All enquiries to our local unit was referred to the Queensland-based number and when we called that number they referred us back to the local unit.
This process went on for nearly a month and after multiple phone calls, emails we are now at a stage where she will hopefully be assessed sometime before Christmas.
A process that in the past would have taken only six or so weeks has now dragged on for nearly 2 1/2 months and we are still not sure when this patient will be definitely assessed.

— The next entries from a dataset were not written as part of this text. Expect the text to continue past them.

(* ===== verification/KafkaProgress.v ===== *)
(** What one pass of the consume loop achieves, and that passes drain a topic.

    [KafkaRunner] shows that nothing is skipped however runners interleave; here
    a single runner over the in-process broker makes progress: each pass moves
    every partition past exactly the records its handler finished, and enough
    passes of a handler that returns reach the end of every log. The last section
    has what the in-process broker does not give: a stuck partition can starve
    the others, and members with different topics can leave a partition to
    nobody. *)

From Stdlib Require Import ZArith Lia Ascii.
From stdpp Require Import base numbers option strings gmap sorting list.
From S2P Require Import Prelude PyText Retry Kafka KafkaRunner.

(** * One pass *)

Section Pass.
Context (uniform : ConsumedMessage -> Z -> Z -> Z).
(** A handler that does not touch the store. *)
Context (f : ConsumedMessage -> HandlerEnd).

Definition pure_handler (m : ConsumedMessage) (b : InMemoryBroker) : InMemoryBroker * HandlerEnd := (b, f m).

(** The records of a partition that the pass finishes, and the one it stops at. *)
Fixpoint settle (records : list ConsumedMessage) : list ConsumedMessage * option ConsumedMessage :=
  match records with
  | [] => ([], None)
  | m :: records' =>
      match f m with
      | HandlerReturned => let '(done, stop) := settle records' in (m :: done, stop)
      | _ => ([], Some m)
      end
  end.

Lemma settle_app records done stop :
  settle records = (done, stop) -> exists rest, records = done ++ match stop with Some m => m :: rest | None => [] end.
Proof.
  revert done. induction records as [|m records IH]; intros done; simpl; [intros; simplify_eq; by exists []|].
  destruct (f m); [|intros; simplify_eq; by exists records..].
  destruct (settle records) as [done' stop'] eqn:Hse. intros; simplify_eq.
  destruct (IH _ eq_refl) as [rest ->]. by exists rest.
Qed.

Lemma settle_stop_elem records m : (settle records).2 = Some m -> m ∈ records.
Proof.
  intros Hm. destruct (settle records) as [done stop] eqn:Hse. simpl in Hm. subst.
  destruct (settle_app _ _ _ Hse) as [rest ->]. set_solver.
Qed.
(* ===== verification/Outbox.v ===== *)
(** The transactional outbox: [outbox/codec.py], [publisher.py], [store.py] and
    [relay.py], with the table of [models/outbox.py].

    The table is a map from row ids to rows. The store's statements are given
    the meaning PostgreSQL documents: [now()] is the start of the transaction,
    and [FOR UPDATE SKIP LOCKED] passes over the rows other open transactions
    hold; a transaction's writes reach the table when it commits. Ids are
    integers, compared as the server compares them. What the dispatcher does
    with an event is an argument. *)

From Stdlib Require Import ZArith Lia.
From stdpp Require Import base numbers option strings gmap sorting list.
From S2P Require Import Prelude PyText Retry Events.

Open Scope Z_scope.

(** * [base.py] and the table *)

Inductive OutboxError :=
| EventNotSerializableError (field : str)
| EventNotDecodableError (event : str)
| UnknownEventTypeError (event : str)
| OutboxValueError (message : string).

Definition EVENT_ID_MAX_LENGTH : Z := 64.
Definition EVENT_NAME_MAX_LENGTH : Z := 255.
Definition LAST_ERROR_MAX_LENGTH : Z := 1000.

Abbreviation Payload := (list (str * PyValue)).

Record OutboxEvent := MkOutboxEvent {
  ob_id : Z;
  ob_event_id : str;
  ob_event_name : str;
  ob_payload : Payload;
  ob_occurred_at : Z;
  ob_available_at : Z;
  ob_attempts : Z;
  ob_last_error : option str
}.

Record OutboxRecord := MkOutboxRecord {
  or_id : Z;
  or_event_id : str;
  or_event_name : str
}.

Record PendingEvent := MkPending {
  pe_id : Z;
  pe_event_id : str;
  pe_event_name : str;
  pe_payload : Payload;
  pe_occurred_at : Z;
  pe_attempts : Z
}.

Definition _as_pending (row : OutboxEvent) : PendingEvent :=
  MkPending (ob_id row) (ob_event_id row) (ob_event_name row) (ob_payload row) (ob_occurred_at row) (ob_attempts row).

(** * [codec.py] *)

Definition IDENTITY_FIELDS : list str := [lit "event_id"; lit "occurred_at"].

Section Codec.
Context {Klass : Type} `{EventClasses Klass}.

Definition OutboxCodec__check_scalar (field_name : str) (value : PyValue) : result OutboxError unit :=
  match value with
  | VOther _ => Err (EventNotSerializableError field_name)
  | VNonFinite _ => Err (EventNotSerializableError field_name)
  | _ => Ok tt
  end.

Fixpoint encode_fields (values : list (str * PyValue)) : result OutboxError Payload :=
  match values with
  | [] => Ok []
  | (name, value) :: values' =>
      let? _ := OutboxCodec__check_scalar name value in
      let? rest := encode_fields values' in
      Ok ((name, value) :: rest)
  end.

Definition OutboxCodec_encode (event : DomainEvent Klass) : result OutboxError Payload := encode_fields (ev_fields event).
Lemma log_in_pending sys group id :
  stream_inv sys -> st_groups (ss_stream sys) !! g = Some group -> id ∈ (gr_pending group).*1 -> id ∈ log_for g (ss_read sys).
Proof. intros Hinv Hg Hid. rewrite (gi_conserved _ _ _ (si_group _ Hinv g group Hg)). apply elem_of_app. by left. Qed.

Lemma consumer_claim_step_ok s i consumer entries now group stream' c :
  0 < sc_min_idle config -> consumer_ok s -> st_groups (ss_stream (cs_sys s)) !! g = Some group ->
  stream_claim name g consumer entries (sc_min_idle config) now group (ss_stream (cs_sys s)) = (stream', c) ->
  let gone := dropped (pe_id <$> entries) now (sc_min_idle config) (st_entries (ss_stream (cs_sys s))) (gr_pending group) in
  consumer_ok (hand s (MkStreamSystem stream' (ss_read (cs_sys s)) (ss_settled (cs_sys s) ++ (pair g <$> gone))) i (cm_messages c) gone).
Proof.
  intros Hm Hok Hg Hc gone. pose proof Hok as (Hinv & Hnd & [Hread Hcnt] & _ & _ & _ & _ & Hset).
  destruct (cs_sys s) as [stream reads settled] eqn:Hsys. simpl in *.
  pose proof (stream_inv_claim stream reads settled name g consumer entries (sc_min_idle config) now group Hinv Hg) as Hinv'.
  rewrite Hc in Hinv'. simpl in Hinv'.
  pose proof (id_sorted_nodup _ (gi_pending _ _ _ (si_group _ Hinv g group Hg))) as Hndp. simpl in Hndp.
  destruct (claim_counts consumer entries now group stream stream' c Hm Hndp Hg Hc) as (p' & Hg' & _ & Hndc & Hclaimed & Hother).
  assert (forall m, m ∈ cm_messages c -> forall n, (sm_id m, n) ∈ cs_delivered s -> n < sm_delivery_count m) as Hlt.
  { intros m Hin n Hn. destruct (Hclaimed m Hin) as (row0 & _ & Hrow0 & _ & -> & _).
    destruct (Hcnt group _ _ Hg Hrow0) as [_ Hle]. specialize (Hle n Hn). lia. }
  apply hand_ok; [done|done| | | |].
  - split.
    + intros id n Hin. simpl. apply elem_of_app in Hin as [Hin|Hin]; [by apply Hread|].
      apply list_elem_of_fmap in Hin as (m & [= -> ->] & Hin). destruct (Hclaimed m Hin) as (row0 & _ & Hrow0 & _ & -> & _).
      destruct (Hcnt group _ _ Hg Hrow0) as [H1 _]. split; [lia|].
      apply (log_in_pending (MkStreamSystem stream reads settled) group); [done|done|]. apply dict_get_in. by exists row0.
    + intros group' id row. simpl. rewrite Hg'. intros [= <-] Hrow. simpl in Hrow.
      destruct (decide (id ∈ sm_id <$> cm_messages c)) as [Hin|Hin].
      * apply list_elem_of_fmap in Hin as (m & -> & Hin). destruct (Hclaimed m Hin) as (row0 & row' & Hrow0 & Hrow' & Hn & Hn' & _).
        rewrite Hrow in Hrow'. simplify_eq. destruct (Hcnt group _ _ Hg Hrow0) as [H1 Hle]. split; [lia|]. intros n Hin'.
        apply elem_of_app in Hin' as [Hin'|Hin']; [specialize (Hle n Hin'); lia|].
        apply list_elem_of_fmap in Hin' as (m' & [= Hid ->] & Hin'). destruct (Hclaimed m' Hin') as (r0 & _ & Hr0 & _ & Heq & _).
        rewrite <- Hid, Hrow0 in Hr0. simplify_eq. lia.
      * destruct (Hother id Hin) as [Hx|Hx]; [congruence|]. rewrite Hrow in Hx. destruct (Hcnt group _ _ Hg (eq_sym Hx)) as [H1 Hle].
        split; [done|]. intros n Hin'. apply elem_of_app in Hin' as [Hin'|Hin']; [by apply Hle|].
        apply list_elem_of_fmap in Hin' as (m' & [= -> ->] & Hin'). exfalso. apply Hin. by apply list_elem_of_fmap_2.
  - apply (NoDup_fmap_1 fst). rewrite <- list_fmap_compose. done.
  - intros x Hx Hx'. apply list_elem_of_fmap in Hx as (m & -> & Hin). specialize (Hlt m Hin _ Hx'). lia.
  - simpl. rewrite log_for_app, log_for_pair_eq. intros x Hx. apply elem_of_app in Hx as [Hx|Hx]; [apply Hset in Hx|];
      rewrite !elem_of_app in *; naive_solver.
Qed.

This is no isolated story and GPs all over Australia are experiencing the same process. The same applies for simple things like getting incontinence pads for elderly patients or in fact any support for someone over 65 who is now considered an aged person and no longer eligible for NDIS or other similar schemes. It is now a totally impersonal referral to an anonymous unit based interstate and it takes weeks and months to get any sort of response and when a response is finally obtained it is often totally inappropriate resulting in patient care being compromised.
This brings me to the recent announcement of a shakeup of the mental health system.

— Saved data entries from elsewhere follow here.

(* ===== verification/Cache.v ===== *)
(** [src/decorators/cache.py]: cache keys, the bounded TTL + LRU store behind
    [@cached], and the synchronous wrapper. [CacheFlight] has the coroutine
    wrapper with its single-flight locks.

    Clock readings are arguments, in one unit. [OrderedDict] is an association
    list, least recently used first. *)

From Stdlib Require Import ZArith Lia.
From stdpp Require Import base numbers option strings gmap sorting list.
From S2P Require Import Prelude.

Create HintDb cache.

(** * Keys *)

(** What a dictionary sees of a Python value: [hash_form v] is [None] when
    [hash(v)] raises [TypeError], and two hashable values are the same key
    exactly when their forms are equal. *)
Class Hashable (A H : Type) := { hash_form : A -> option H }.

Section Keys.
Context {A H : Type} `{!Hashable A H}.

(** The elements of a key tuple: a positional argument, [_KWD_MARK] (an object
    equal to nothing else), a [(name, value)] item. *)
Inductive KeyPart :=
| KArg (h : H)
| KWD_MARK
| KItem (name : string) (h : H).

Inductive UncacheableArgumentError :=
| NotHashable
| SignatureMismatch.

(** [sorted(kwargs.items())]: names are distinct, so values are never compared. *)
Definition item_le {B} (x y : string * B) : Prop := String.le x.1 y.1.

#[global] Instance item_le_dec {B} (x y : string * B) : Decision (item_le x y).
Proof. unfold item_le. apply _. Defined.

Definition sorted_items {B} (kwargs : list (string * B)) : list (string * B) := merge_sort item_le kwargs.

(** [hash(key)] fails when the hash of an element does. *)
Definition hash_or_raise {B C} (f : B -> option C) (l : list B) : result UncacheableArgumentError (list C) :=
  match mapM f l with Some l => Ok l | None => Err NotHashable end.

Definition arg_part (a : A) : option KeyPart := KArg <$> hash_form a.
Definition item_part (x : string * A) : option KeyPart := KItem x.1 <$> hash_form x.2.

Definition make_key (args : list A) (kwargs : list (string * A)) : result UncacheableArgumentError (list KeyPart) :=
  match kwargs with
  | [] => hash_or_raise arg_part args
  | _ :: _ =>
      let? positional := hash_or_raise arg_part args in
      let? items := hash_or_raise item_part (sorted_items kwargs) in
      Ok (positional ++ KWD_MARK :: items)
  end.

(** ** [signature_key] *)

(** [inspect.Parameter]: its kind, with the default of those that may have one. *)
Inductive ParameterKind :=
| POSITIONAL_OR_KEYWORD (default : option A)
| VAR_POSITIONAL
| KEYWORD_ONLY (default : option A)
| VAR_KEYWORD.

Record SigParameter := MkSigParameter { pa_name : string; pa_kind : ParameterKind }.

(** A bound argument: one value, the tuple of [*args], the dict of [**kwargs]. *)
Inductive BoundValue :=
| Single (a : A)
| Positional (l : list A)
| Keywords (d : list (string * A)).

(** [signature.bind] of the arguments, then [apply_defaults()]: the parameters in
    order, each from the positional arguments left, else by keyword, else its
    default; an argument nobody takes, or a parameter nothing fills, is a
    [TypeError]. *)
Fixpoint bind_params (ps : list SigParameter) (args : list A) (kwargs : list (string * A))
  : option (list (string * BoundValue)) :=
  match ps with
  | [] => match args, kwargs with [], [] => Some [] | _, _ => None end
  | p :: ps =>
      let name := pa_name p in
      match pa_kind p with
      | POSITIONAL_OR_KEYWORD default =>
          match args, dict_get name kwargs with
          | _ :: _, Some _ => None
          | a :: args, None => cons (name, Single a) <$> bind_params ps args kwargs
          | [], Some a => cons (name, Single a) <$> bind_params ps [] (dict_del name kwargs)
          | [], None =>
              match default with
              | Some a => cons (name, Single a) <$> bind_params ps [] kwargs
              | None => None
              end
          end
      | VAR_POSITIONAL => cons (name, Positional args) <$> bind_params ps [] kwargs
      | KEYWORD_ONLY default =>
          match dict_get name kwargs, default with
          | Some a, _ => cons (name, Single a) <$> bind_params ps args (dict_del name kwargs)
          | None, Some a => cons (name, Single a) <$> bind_params ps args kwargs
          | None, None => None
          end
      | VAR_KEYWORD => cons (name, Keywords kwargs) <$> bind_params ps args []
      end
  end.

(** The items of [bound.arguments] as they are keyed. *)
Inductive BoundPart :=
| SinglePart (name : string) (h : H)
| TuplePart (name : string) (l : list H)
| ItemsPart (name : string) (l : list (string * H)).

Definition hash_item (x : string * A) : option (string * H) := pair x.1 <$> hash_form x.2.

Definition bound_part (x : string * BoundValue) : option BoundPart :=
  match x.2 with
  | Single a => SinglePart x.1 <$> hash_form a
  | Positional l => TuplePart x.1 <$> mapM hash_form l
  | Keywords d => ItemsPart x.1 <$> mapM hash_item (sorted_items d)
  end.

Readers would have noted that both the NDIS and My Aged Care schemes described above involved the government centralising services.
In a bizarre turnaround they have decided that the current reasonably centralised care of mental health services (although to be fair still very fragmented) will now be decentralised. They are not ploughing any new money into the system but funds are reallocated to what is known as the Primary Health Networks (PHN). The PHNs are the latest incarnation of what used to be known as the Divisions of General Practice. While the functional capacity of the PHNs all over Australia is varied (given the recent re-arrangement of their organisational structure) the main concern that I have lies in the advice that is being provided to the Government by their expert advisers.
Their main advisor appears to to be Prof Ian Hickie who is certainly a well respected Psychiatrist. Unfortunately it would appear that the Professor really does not have an idea where General Practice stands in regards to mental health management. In a recent article Prof Hickie appears to be stating that he felt that small or solo GP clinics were unfit to be dealing with mental health issues. It shows an amazing lack of insight in the relationship that we as GPs have with our patients especially in smaller clinics.
The new scheme is not very clear (what’s new?) But what is clear is:
a. There will be no new funding in mental health
b. Existing funding will be managed by the PHNs and they will decide who gets funded for the provision of mental health services. Preference will be given to large multidisciplinary clinics.
That might sound quite straightforward but what are we supposed to do in a small clinic when, like yesterday, one of our doctors had three patients, in a row, present in a suicidal state. Should we just send them away and say, sorry we are not equipped to deal with this (as the prof would apparently have us), should we be transferring the patient to another GP clinic (where do we get the time and who pays us for spending hours doing this) or are we expected to just do all of this out of the goodness of our heart and not be funded at all for the work we do. This is difficult and time-consuming work and as things currently stand when we deal with such patients we work at a great financial loss our (three patients yesterday nearly an hour each) – as I understand the proposed new changes it would become near impossible to care for these presentations however we cannot simply show them the door when they rock up. Expecting us to act as charities will however end up in us failing to make ends meet and it will close more small clinics.